» Provided records:
::::
Lemma let_in_spec a startup w0 w :
  (forall P, remains P (sess (sh w0)) -> remains P (sess (sh w))) -> (forall G, gate_remains G (sh w0) -> gate_remains G (sh w)) ->
  wp (let_in order a startup) (fun _ w' => exists ops, log (sh w') = log (sh w) ++ ops /\ (ops = [] \/ admitted a w0 startup (cin w) ops)) w.
Proof.
  intros Hr Hg. unfold let_in. destruct (ParseStartupParams (mPayload startup)) as [pq params] eqn:Ep. destruct pq.
  apply wp_zoom_ask. intros s w1 Hs1 Hc1 (Eg1 & Ee1 & Hl1) _ _ _ _ Hr1. destruct (inMaintenance s) eqn:Em.
  { apply wp_refuse; [apply steady_try_client|done]. }
  assert (Hm : forall P, remains P (sess (sh w0)) -> exists s, P s /\ inMaintenance s = false) by (intros P HP; exists s; split; [by apply Hs1, Hr|done]).
  assert (Hg1 : forall G, gate_remains G (sh w0) -> gate_remains G (sh w1)) by (intros G HG; unfold gate_remains; rewrite Eg1, Ee1; by apply Hg).
  assert (Hrest : forall dbName w2, (param params $"database" <> [] -> dbName = param params $"database") -> log (sh w2) = log (sh w) -> cin w2 = cin w ->
     sess (sh w2) = sess (sh w1) -> (forall G, gate_remains G (sh w0) -> gate_remains G (sh w2)) ->
     wp (find_database order a startup (param params $"user") dbName) (fun _ w' => exists ops, log (sh w') = log (sh w) ++ ops /\ (ops = [] \/ admitted a w0 startup (cin w) ops)) w2).
  { intros dbName w2 Hdb Hl2 Hc2 Hs2 Hg2. apply wp_access. intros g x g' w3 HG Ef Hc3 Hl3 Hs3 Hg3 _ _ _. injection Ef as <- <-. rewrite Hl2, app_nil_r in Hl3.
    destruct (dbGroups g !! dbName) as [dbg|] eqn:Ed; [|by apply wp_refuse; [apply steady_try_client|]].
    pose proof (slot_spec a startup (cin w) dbName dbg w0 w3) as Hslot. rewrite Ep in Hslot. cbn [snd] in Hslot. rewrite Hl3 in Hslot. apply Hslot.
    - intros P HP. rewrite Hs3, Hs2. by apply Hr1, Hr.
    - intros G HGr. apply Hg3; [by apply Hg2|by apply HG, Hg2].
    - by rewrite Hc3.
    - done.
    - done.
    - intros G HGr. exists g. split; [by apply HG, Hg2|by exists dbg]. }
  destruct (param params $"database") as [|b name] eqn:Ed.
  - apply wp_access. intros g x g' w2 HG Ef Hc2 Hl2 Hs2 Hg2 _ _ _. injection Ef as <- <-. apply Hrest; [done|..].
    + by rewrite Hl2, app_nil_r.
    + by rewrite Hc2.
    + done.
    + intros G HGr. apply Hg2; [by apply Hg1|by apply HG, Hg1].
  - apply wp_bind. apply Hrest; done.
Qed.
(** * Alpha tuning with the Koda retriever: the example notebook

    A shallow embedding of
    [llama-index-packs/llama-index-packs-koda-retriever/examples/alpha_tuning.ipynb].

    The notebook is straight-line Python.  Its data (the [categories]
    dictionary, the query string, the recorded cell outputs) is embedded as
    Python values; its code cells are embedded as programs of a small
    state-and-exception monad whose only effects are calls into the
    libraries the notebook imports and the allocation of the one mutable
    object the notebook builds itself, the [categories] dictionary. *)

From Stdlib Require Import Floats.PrimFloat.
From Corelib Require Floats.SpecFloat Floats.FloatOps Floats.FloatAxioms.
From stdpp Require Import base option list strings gmap.

#[local] Set Warnings "-inexact-float,-register-all".
#[local] Open Scope string_scope.

(** ** Python values *)

(** Addresses of the mutable objects the notebook allocates. *)
Definition loc := nat.

(** The Python values that occur in the notebook.  A [float] is a binary64
    number, as in CPython; a dictionary keeps its items in insertion order
    and its keys are strings (the only keys the notebook uses).  [VRef] is
    a reference to a mutable object of the store, [VObj] an opaque handle
    to an object owned by an imported library. *)
Inductive PyVal : Type :=
| VNone
| VBool (b : bool)
| VInt (z : Z)
| VFloat (f : float)
| VStr (s : string)
| VList (items : list PyVal)
| VDict (items : list (string * PyVal))
| VRef (l : loc)
| VObj (h : nat).

(** [d[k] = v] on an insertion-ordered dictionary: an existing key keeps
    its place and takes the new value, a new key goes last. *)
Fixpoint dict_set (k : string) (v : PyVal) (d : list (string * PyVal))
  : list (string * PyVal) :=
  match d with
  | [] => [(k, v)]
  | (k', v') :: d' =>
      if String.eqb k' k then (k', v) :: d' else (k', v') :: dict_set k v d'
  end.

(** A dictionary display [{k1: v1, ..., kn: vn}]: the items are inserted
    from left to right. *)
Definition dict_display (items : list (string * PyVal)) : PyVal :=
  VDict (fold_left (fun d kv => dict_set kv.1 kv.2 d) items []).

Fixpoint assoc_get (k : string) (d : list (string * PyVal)) : option PyVal :=
  match d with
  | [] => None
  | (k', v) :: d' => if String.eqb k' k then Some v else assoc_get k d'
  end.

(** [d.get(k)]; [None] also when [d] is not a dictionary. *)
Definition dict_get (k : string) (d : PyVal) : option PyVal :=
  match d with
  | VDict items => assoc_get k items
  | _ => None
  end.

(** [list(d.items())] and [list(d.keys())]. *)
Definition dict_items (d : PyVal) : list (string * PyVal) :=
  match d with
  | VDict items => items
  | _ => []
  end.

Definition dict_keys (d : PyVal) : list string := (dict_items d).*1.

Definition has_key (k : string) (d : PyVal) : bool :=
  match dict_get k d with Some _ => true | None => false end.

(** A Python number [a] with [0 <= a <= 1] ([True] and [False] are the
    integers 1 and 0). *)
Definition in_unit_interval (a : PyVal) : bool :=
  match a with
  | VBool _ => true
  | VInt z => (0 <=? z)%Z && (z <=? 1)%Z
  | VFloat f => PrimFloat.leb 0 f && PrimFloat.leb f 1
  | _ => false
  end.

Definition is_str (v : PyVal) : bool :=
  match v with VStr _ => true | _ => false end.

(** A non-empty list of strings (the comment of the cell asks for at least
    one example). *)
Definition is_examples (v : PyVal) : bool :=
  match v with
  | VList (x :: xs) => forallb is_str (x :: xs)
  | _ => false
  end.

(** ** The category table (code cell 3, [categories = {...}]) *)

Definition categories_display : PyVal :=
  dict_display
    [ ("concept seeking query",
       dict_display
         [ ("alpha", VFloat 0.2);
           ("description",
            VStr "Abstract questions, usually on a specific topic, that require multiple sentences to answer");
           ("examples",
            VList
              [ VStr "What is the dual-encoder architecture used in recent works on dense retrievers?";
                VStr "Why should I use semantic search to rank results?" ]) ]);
      ("fact seeking query",
       dict_display
         [ ("alpha", VFloat 0.6);
           ("description", VStr "Queries with a single, clear answer");
           ("examples",
            VList
              [ VStr "What is the total number of propositions the English Wikipedia dump is segmented into in FACTOID WIKI?";
                VStr "How many documents are semantically ranked?" ]) ]);
      ("queries with misspellings",
       dict_display
         [ ("alpha", VInt 1);
           ("description",
            VStr "Queries with typos, transpositions and common misspellings introduced");
           ("examples",
            VList
              [ VStr "What is the advntage of prposition retrieval over sentnce or passage retrieval?";
                VStr "Ho w mny documents are samantically r4nked" ]) ]) ].

(** The alpha of every category, in the order of the table. *)
Definition alphas (table : PyVal) : list (string * option PyVal) :=
  map (fun kv => (kv.1, dict_get "alpha" kv.2)) (dict_items table).

(** An entry is well formed when it has an alpha and has a description
    exactly when it has examples. *)
Definition entry_wf (entry : PyVal) : bool :=
  has_key "alpha" entry
  && Bool.eqb (has_key "description" entry) (has_key "examples" entry).

(** An entry that can serve as few-shot context: a description string and a
    non-empty list of example strings. *)
Definition entry_few_shot (entry : PyVal) : bool :=
  match dict_get "description" entry, dict_get "examples" entry with
  | Some d, Some e => is_str d && is_examples e
  | _, _ => false
  end.


(** ** The recorded output of the retrieval cell

    The notebook file keeps the [repr] of [results] as the output of code
    cell 5: two [NodeWithScore] objects.  The records below carry the
    fields that the [repr] shows. *)

Definition newline : string := String (Ascii.ascii_of_nat 10) EmptyString.

Record TextNode : Type := {
  id_ : string;
  embedding : option (list float);
  metadata : list (string * PyVal);
  excluded_embed_metadata_keys : list string;
  excluded_llm_metadata_keys : list string;
  relationships : list (string * PyVal);
  text : string;
  start_char_idx : option Z;
  end_char_idx : option Z;
  text_template : string;
  metadata_template : string;
  metadata_seperator : string
}.

Record NodeWithScore : Type := {
  node : TextNode;
  score : float
}.

Definition recorded_results : list NodeWithScore :=
  [ {| node :=
         {| id_ := "33";
            embedding := None;
            metadata :=
              [ ("box-office", VFloat 1113138548.0);
                ("title", VStr "Jurassic Park");
                ("year", VFloat 1993.0) ];
            excluded_embed_metadata_keys := [];
            excluded_llm_metadata_keys := [];
            relationships := [];
            text := "A theme park showcasing genetically engineered dinosaurs turns into a nightmare when the creatures escape their enclosures, forcing the visitors to fight for survival.";
            start_char_idx := None;
            end_char_idx := None;
            text_template := "{metadata_str}" ++ newline ++ newline ++ "{content}";
            metadata_template := "{key}: {value}";
            metadata_seperator := newline |};
       score := 8.0 |};
    {| node :=
         {| id_ := "7";
            embedding := None;
            metadata :=
              [ ("box-office", VFloat 1671537444.0);
                ("title", VStr "Jurassic World");
                ("year", VFloat 2015.0) ];
            excluded_embed_metadata_keys := [];
            excluded_llm_metadata_keys := [];
            relationships := [];
            text := "Set in a fully functioning dinosaur theme park on Isla Nublar, Jurassic World faces chaos when a genetically engineered dinosaur, the Indominus Rex, escapes. Stars Chris Pratt and Bryce Dallas Howard.";
            start_char_idx := None;
            end_char_idx := None;
            text_template := "{metadata_str}" ++ newline ++ newline ++ "{content}";
            metadata_template := "{key}: {value}";
            metadata_seperator := newline |};
       score := 7.0 |} ].

(** The (content, relevance score) pairs of a result list. *)
Definition content_scores (rs : list NodeWithScore) : list (string * float) :=
  map (fun r => (text (node r), score r)) rs.

(** A list of scores is ranked when no score is followed by a larger one. *)
Fixpoint non_increasing (scores : list float) : bool :=
  match scores with
  | [] => true
  | x :: rest =>
      match rest with
      | [] => true
      | y :: _ => PrimFloat.leb y x && non_increasing rest
      end
  end.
::::
» Aim of the task: Count every line that holds the word "values" in the entries, and state the result alone.

» Output of the task: 3